Listed entries: Begin
(* ===== verification/StrUri.v ===== *)
(** * URI encoding and decoding (str.c)

    Percent-encoding of bytes, its www-form variant and the decoders. *)

From S2P Require Import Prelude StrCtype StrNum.
From Stdlib Require Import Ascii.
Import Ctype StrNum.

Module StrUri.

(** ** Operations *)

(** [dstsiz == -1 || dst < dstend] after [n] characters. *)
Definition room (dstsiz n : Z) : bool := (dstsiz =? -1) || (n <? dstsiz).

(** The characters for one byte, and whether they are produced. *)
Definition encode_char (www_form : bool) (dstsiz n x : Z) : outcome (option (list Z)) :=
  if www_form && (x =? chr " ") then Ret (Some [chr "+"])
  else
    u ← is_uri_char_unreserved x;
    if (u : bool) then Ret (Some [x])
    else if n + 3 <=? dstsiz then
      Ret (Some [chr "%"; hexdigit (Z.land x 0xf); hexdigit (Z.shiftr x 4)])
    else Ret None.

(** The loop over the bytes of the first buffer: the characters produced from
    here on and the bytes left in the buffer. *)
Fixpoint encode_buf (www_form : bool) (dstsiz n : Z) (src : list Z) : outcome (list Z * list Z) :=
  match src with
  | [] => Ret ([], [])
  | x :: t =>
      if room dstsiz n then
        e ← encode_char www_form dstsiz n x;
        match e with
        | Some cs =>
            r ← encode_buf www_form dstsiz (n + Z.of_nat (length cs)) t;
            Ret (cs ++ r.1, r.2)
        | None => Ret ([], src)
        end
      else Ret ([], src)
  end.

(** The characters produced and the buffers left ([*iovp], [*iovcntp]); an empty
    buffer is passed over while there is room. *)
Fixpoint _uri_encodev (www_form : bool) (dstsiz n : Z) (iov : list (list Z)) :
    outcome (list Z * list (list Z)) :=
  match iov with
  | [] => Ret ([], [])
  | src :: iov' =>
      r ← encode_buf www_form dstsiz n src;
      let n := n + Z.of_nat (length r.1) in
      match r.2 with
      | [] =>
          if room dstsiz n then
            rs ← _uri_encodev www_form dstsiz n iov';
            Ret (r.1 ++ rs.1, rs.2)
          else Ret (r.1, [] :: iov')
      | rest => Ret (r.1, rest :: iov')
      end
  end.

(** The characters produced and what [*afterp] points to. *)
Definition _uri_encode (www_form : bool) (dstsiz : Z) (src : list Z) : outcome (list Z * list Z) :=
  r ← _uri_encodev www_form dstsiz 0 [src];
  Ret (r.1, concat r.2).

Definition uri_encode := _uri_encode false.
Definition www_form_uri_encode := _uri_encode true.
Definition uri_encodev (dstsiz : Z) := _uri_encodev false dstsiz 0.
Definition www_form_uri_encodev (dstsiz : Z) := _uri_encodev true dstsiz 0.

(** [src] is the [srclen] characters at [srcUrienc]; [n] bytes have been
    produced. Returns the bytes produced from here on and the characters left. *)
Fixpoint uri_decode_loop (www_form : bool) (dstsiz n : Z) (src : list Z) : outcome (list Z * list Z) :=
  match src with
  | [] => Ret ([], [])
  | x :: t =>
      if room dstsiz n then
        if www_form && (x =? chr "+") then
          r ← uri_decode_loop www_form dstsiz (n + 1) t;
          Ret (chr " " :: r.1, r.2)
        else
          let plain := r ← uri_decode_loop www_form dstsiz (n + 1) t; Ret (x :: r.1, r.2) in
          match t with
          | h :: l :: t' =>
              if (x =? chr "%") && isxdigit h && isxdigit l then
                high ← hexvalue h;
                low ← hexvalue l;
                r ← uri_decode_loop www_form dstsiz (n + 1) t';
                Ret (u8 (Z.shiftl high 4 + low) :: r.1, r.2)
              else plain
          | _ => plain
          end
      else Ret ([], src)
  end.
Definition _uri_decode (www_form : bool) (dstsiz : Z) (src : list Z) := uri_decode_loop www_form dstsiz 0 src.
Definition uri_decode := _uri_decode false.
Definition www_form_uri_decode := _uri_decode true.

(** ** Encoding a prefix *)

(** What one byte is encoded as when there is room for it. *)
Definition unreserved (x : Z) : bool := isalnum x || one_of "-._~" x.
Definition encoded (www_form : bool) (x : Z) : list Z :=
  if www_form && (x =? chr " ") then [chr "+"]
  else if unreserved x then [x]
  else [chr "%"; hexdigit (Z.land x 0xf); hexdigit (Z.shiftr x 4)].
(** Bytes the tables cover. *)
Definition covered (x : Z) : Prop := 0 ≤ x < 255.

Lemma unreserved_spec x : covered x → is_uri_char_unreserved x = Ret (unreserved x).
Proof.
  intros Hx. pose proof (classes_checked x Hx) as Hc. unfold classes_check in Hc. bool_props.
  by apply bool_eqb_true.
Qed.

Lemma encode_char_spec www dstsiz n x : covered x →
  encode_char www dstsiz n x =
    Ret (if www && (x =? chr " ") || unreserved x || (n + 3 <=? dstsiz)
         then Some (encoded www x) else None).
Proof.
  intros Hx. unfold encode_char, encoded. destruct (www && (x =? chr " ")); [done|].
  rewrite unreserved_spec, bind_ret_l by done. destruct (unreserved x); [done|]. simpl.
  by destruct (n + 3 <=? dstsiz).
Qed.

Lemma encoded_length www x : length (encoded www x) = 1%nat ∨ length (encoded www x) = 3%nat.
Proof. unfold encoded. repeat case_if; auto. Qed.

(** How far a buffer of [dstsiz] characters gets: the encoding of a prefix. *)
Lemma encode_buf_prefix www dstsiz n src : Forall covered src → 0 ≤ n →
  ∃ done rest, encode_buf www dstsiz n src = Ret (concat (encoded www <$> done), rest) ∧
    src = done ++ rest ∧
    (dstsiz ≠ -1 → n ≤ dstsiz → n + Z.of_nat (length (concat (encoded www <$> done))) ≤ dstsiz) ∧
    (0 ≤ dstsiz → rest ≠ [] → dstsiz < n + Z.of_nat (length (concat (encoded www <$> done))) + 3).
Proof.
  intros Hc. revert n. induction Hc as [|x t Hx _ IH]; intros n Hn; cbn [encode_buf].
  { exists [], []. simpl. split_and!; [done|done|lia|done]. }
  destruct (room dstsiz n) eqn:Hroom.
  2: { exists [], (x :: t). simpl. unfold room in Hroom. bool_props. split_and!; [done|done|lia|lia]. }
  rewrite encode_char_spec, bind_ret_l by done.
  destruct (www && (x =? chr " ") || unreserved x || (n + 3 <=? dstsiz)) eqn:Hfit.
  2: { exists [], (x :: t). simpl. bool_props. split_and!; [done|done|lia|lia]. }
  destruct (IH (n + Z.of_nat (length (encoded www x))) ltac:(lia)) as (dn & rest & -> & -> & Hle & Hgt).
  exists (x :: dn), rest. rewrite bind_ret_l. cbn [fmap list_fmap concat fst snd].
  rewrite length_app. split_and!; [done|done| |intros Hd Hr; specialize (Hgt Hd Hr); lia].
  intros Hd Hnd. cut (n + Z.of_nat (length (encoded www x)) ≤ dstsiz); [lia|].
  unfold encoded. unfold room in Hroom. apply orb_true_iff in Hroom.
  destruct Hroom as [?|?]; bool_props; [lia|].
  destruct (www && (x =? chr " ")); [simpl; lia|]. destruct (unreserved x); [simpl; lia|].
  cbn [orb] in Hfit. bool_props. simpl. lia.
Qed.

(** The encoders produce the encoding of a prefix of the bytes (never part
    of an escape), within [dstsiz] characters, leave the rest of the bytes to
    the caller, and stop early only when fewer than three characters are free. *)
Theorem uri_encode_prefix www dstsiz src : Forall covered src → 0 ≤ dstsiz →
  ∃ done rest, _uri_encode www dstsiz src = Ret (concat (encoded www <$> done), rest) ∧
    src = done ++ rest ∧ Z.of_nat (length (concat (encoded www <$> done))) ≤ dstsiz ∧
    (rest ≠ [] → dstsiz < Z.of_nat (length (concat (encoded www <$> done))) + 3).
Proof.
  intros Hc Hd. destruct (encode_buf_prefix www dstsiz 0 src Hc ltac:(lia))
    as (dn & rest & He & Hsrc & Hle & Hgt).
  exists dn, rest. unfold _uri_encode. cbn [_uri_encodev]. rewrite He, bind_ret_l. cbn [fst snd].
  split_and!; [|done|lia|].
  - destruct rest as [|y rest].
    + case_if; rewrite ?bind_ret_l; cbn [fst snd]; by rewrite ?app_nil_r.
    + rewrite bind_ret_l. cbn [fst snd concat]. by rewrite app_nil_r.
  - intros Hr. specialize (Hgt Hd Hr). lia.
Qed.

Lemma uri_encode_prefix_witness :
  uri_encode 4 [97; 32; 98] = Ret (chr <$> ["a"; "%"; "0"; "2"]%char, [98]) ∧
  ∃ done rest, _uri_encode false 4 [97; 32; 98] = Ret (concat (encoded false <$> done), rest) ∧
    [97; 32; 98] = done ++ rest.
Proof.
  split; [reflexivity|].
  destruct (uri_encode_prefix false 4 [97; 32; 98]) as (dn & rest & H1 & H2 & _);
    [repeat constructor; unfold covered; lia|lia|]. by exists dn, rest.
Defined.

(** ** Decoding what was encoded *)

(** The byte an encoded byte is decoded to: the encoder writes the low digit of
    an escape first. *)
Definition decoded (www_form : bool) (x : Z) : Z :=
  if www_form && (x =? chr " ") || unreserved x then x
  else Z.shiftl (Z.land x 0xf) 4 + Z.shiftr x 4.

Lemma isxdigit_hexdigit x : 0 ≤ x < 16 → isxdigit (hexdigit x) = true.
Proof. exact (forall_range (λ x, isxdigit (hexdigit x)) 16 eq_refl x). Qed.

Lemma unreserved_plain x : unreserved x = true → x ≠ chr "%" ∧ x ≠ chr "+".
Proof. intros H. split; intros ->; revert H; vm_compute; done. Qed.

Lemma decode_encoded www dstsiz n x rest : is_byte x → room dstsiz n = true →
  uri_decode_loop www dstsiz n (encoded www x ++ rest) =
    (r ← uri_decode_loop www dstsiz (n + 1) rest; Ret (decoded www x :: r.1, r.2)).
Proof.
  intros Hx Hroom. unfold encoded, decoded. destruct (www && (x =? chr " ")) eqn:Hw.
  { bool_props. subst x. cbn [app uri_decode_loop orb]. rewrite Hroom. by subst www. }
  destruct (unreserved x) eqn:Hu; cbn [orb app uri_decode_loop]; rewrite Hroom.
  - destruct (unreserved_plain x Hu) as [H1 H2]. apply Z.eqb_neq in H1, H2.
    rewrite H2, andb_false_r. destruct rest as [|h [|l t']]; [done|done|]. by rewrite H1.
  - destruct (nibbles x Hx) as (Hh & Hl & _).
    assert (www && (chr "%" =? chr "+") = false) as -> by (by destruct www).
    rewrite !isxdigit_hexdigit by done. cbn [andb].
    rewrite !hexvalue_hexdigit, !bind_ret_l by done. rewrite wrapu_small; [done|].
    rewrite Z.shiftl_mul_pow2 by lia. change (2 ^ 4) with 16. change (2 ^ 8) with 256. lia.
Qed.

Lemma decode_all www dstsiz n bs : Forall is_byte bs → 0 ≤ n →
  dstsiz = -1 ∨ n + Z.of_nat (length bs) ≤ dstsiz →
  uri_decode_loop www dstsiz n (concat (encoded www <$> bs)) = Ret (decoded www <$> bs, []).
Proof.
  intros Hb. revert n. induction Hb as [|x bs Hx _ IH]; intros n Hn Hd; [done|].
  cbn [fmap list_fmap concat length] in *.
  assert (room dstsiz n = true) as Hroom.
  { unfold room. destruct Hd as [->|Hd]; [done|]. rewrite (proj2 (Z.ltb_lt n dstsiz)) by lia.
    apply orb_true_r. }
  rewrite decode_encoded by done. unfold fmap in IH. rewrite IH; [done|lia|lia].
Qed.

(** Decoding the encoding of bytes gives back every byte that is not
    escaped, and gives the escaped ones with their two halves exchanged: the
    encoder writes the digits of an escape in the wrong order. *)
Theorem uri_encode_decode www src dstsiz out : Forall covered src →
  _uri_encode www dstsiz src = Ret (out, []) → 0 ≤ dstsiz →
  _uri_decode www (-1) out = Ret (decoded www <$> src, []).
Proof.
  intros Hc He Hd. destruct (encode_buf_prefix www dstsiz 0 src Hc ltac:(lia))
    as (dn & rest & Hb & Hsrc & _).
  unfold _uri_encode in He. cbn [_uri_encodev] in He. rewrite Hb, bind_ret_l in He.
  cbn [fst snd] in He. destruct rest as [|y rest].
  - assert (out = concat (encoded www <$> dn)) as ->.
    { revert He. case_if; rewrite ?bind_ret_l; cbn [fst snd]; by rewrite ?app_nil_r; intros [= ->]. }
    rewrite app_nil_r in Hsrc. subst dn. apply decode_all; [|lia|by left].
    apply (Forall_impl _ _ _ Hc). unfold covered, is_byte. lia.
  - rewrite bind_ret_l in He. cbn [fst snd concat] in He. by injection He.
Qed.

Lemma uri_encode_decode_witness :
  _uri_decode false (-1) (chr <$> ["a"; "%"; "0"; "2"; "%"; "F"; "2"]%char) = Ret (decoded false <$> [97; 32; 47], []) ∧
  decoded false <$> [97; 32; 47] = [97; 2; 242].
Proof.
  split; [|reflexivity].
  apply (uri_encode_decode false [97; 32; 47] 9); [repeat constructor; unfold covered; lia|reflexivity|lia].
Defined.

(** With a [dstsiz] of -1, which the interface documents for counting, the
    encoder stops at the first byte that needs an escape. *)
Theorem uri_encode_count_stops : uri_encode (-1) [97; 32; 98] = Ret ([97], [32; 98]).
Proof. reflexivity. Qed.

End StrUri.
Listed entries: End
◆ Work required ◆
Here the output must be the lines above from the line with "rewrite length_app. split_and!;" to the line with "destruct Hroom as", both included, duplicated word for word and nothing else.

◆ Response ◆
  rewrite length_app. split_and!; [done|done| |intros Hd Hr; specialize (Hgt Hd Hr); lia].
  intros Hd Hnd. cut (n + Z.of_nat (length (encoded www x)) ≤ dstsiz); [lia|].
  unfold encoded. unfold room in Hroom. apply orb_true_iff in Hroom.
  destruct Hroom as [?|?]; bool_props; [lia|].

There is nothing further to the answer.